Raw data »
(** Whom the top of the loop picks. *)
Definition picks (l : loop_at) (policy : Z) (s : kst F) : Prop :=
  if policy =? 0 then
    match l with
    | LTop => forall j, (j < NPROC)%nat -> pstate (ptable s j) <> RUNNABLE
    | LRR i => forall k, (k < i)%nat -> pstate (ptable s k) <> RUNNABLE
    | LMlfq _ _ => False
    end
  else
    match l with
    | LTop => forall j, (j < NPROC)%nat -> pstate (ptable s j) = RUNNABLE -> ~ (0 <= proc_priority s j <= 3)
    | LRR _ => False
    | LMlfq p i => p = policy /\ best s 3 i
    end.

Lemma sched_top_post s : idle s ->
  wp (sched_top c) (fun l s' => sched_post l s s' /\ picks l (sched_policy (kcpus s c)) s) s.
Proof.
  intros [Hl [Hn Ho] Hc Hi]. unfold sched_top. apply wp_bind. unfold wp at 1, on_kc, lift, modify.
  set (s0 := set_kcpus _ s).
  assert (N0 : nest s0 c 0) by (unfold nest, s0; cbn; rewrite fn_insert_eq; split; [exact Hn|lia]).
  apply wp_bind. eapply wp_acquire; [exact N0|lia|apply (proj1 Hl)|]. intros s1 K1.
  assert (E1 : ptable s1 = ptable s) by apply (kstep_ptable _ _ _ _ K1).
  assert (Q1 : proc_priority s1 = proc_priority s) by apply (kstep_mlfq _ _ _ _ K1).
  assert (P1 : sched_policy (kcpus s1 c) = sched_policy (kcpus s c))
    by (rewrite (kstep_policy _ _ _ _ _ K1); unfold s0; cbn; rewrite fn_insert_eq; reflexivity).
  assert (C1 : cproc (kcpus s1 c) = None)
    by (rewrite (kstep_cproc _ _ _ _ _ K1); unfold s0; cbn; rewrite fn_insert_eq; exact Hc).
  set (s2 := with_lock Ptable (Some c) s1).
  assert (R2 : ready s2).
  { split; [eapply locks_held_with, locks_held_kstep; [exact K1|exact Hl]|exact (ks_nest _ _ _ _ K1)|].
    eapply tinv_kstep in K1; [exact K1|]. exact Hi. }
  assert (O2 : forall c', c' <> c -> kcpus s2 c' = kcpus s c').
  { intros c' Hne. cbn. rewrite (ks_other _ _ _ _ K1) by exact Hne. unfold s0. cbn. apply fn_insert_ne. congruence. }
  assert (I2 : initproc s2 = initproc s) by apply (kstep_initproc _ _ _ _ K1).
  assert (V2 : levels s -> levels s2) by apply levels_eq, Q1.
  apply wp_bind, wp_gets. change (kcpus s2 c) with (kcpus s1 c). rewrite P1. unfold picks. case_if.
  - eapply wp_mono; [apply (rr_scan_post NPROC 0 s2 R2 C1 eq_refl)|]. intros l s' [Hp Hw].
    split; [eapply sched_post_trans; eauto|]. cbn [s2 ptable with_lock set_locks] in Hw. rewrite E1 in Hw.
    destruct l; auto; [intros j Hj|intros k Hk]; apply Hw; lia.
  - apply wp_bind, wp_gets. pose proof (mlfq_choose_spec s2 4 3 eq_refl) as Hch.
    destruct (mlfq_choose 4 3 s2) as [i|].
    + assert (Hb : best s 3 i) by (unfold best in *; cbn in Hch; rewrite E1, Q1 in Hch; exact Hch).
      eapply wp_mono; [apply (dispatch_post (LMlfq _ i) i s2 R2 eq_refl); apply Hch|].
      intros l s' (-> & Hp & _). split; [eapply sched_post_trans; eauto|]. auto.
    + eapply wp_mono; [apply (mlfq_tail_post _ None s2 R2 C1)|]. intros l s' (-> & Hp & _).
      split; [eapply sched_post_trans; eauto|]. cbn in Hch. rewrite E1, Q1 in Hch. exact Hch.
Qed.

Problem details » Go through the records above and copy each line where "best" is found.

Solved problem »
    | LMlfq p i => p = policy /\ best s 3 i
    + assert (Hb : best s 3 i) by (unfold best in *; cbn in Hch; rewrite E1, Q1 in Hch; exact Hch).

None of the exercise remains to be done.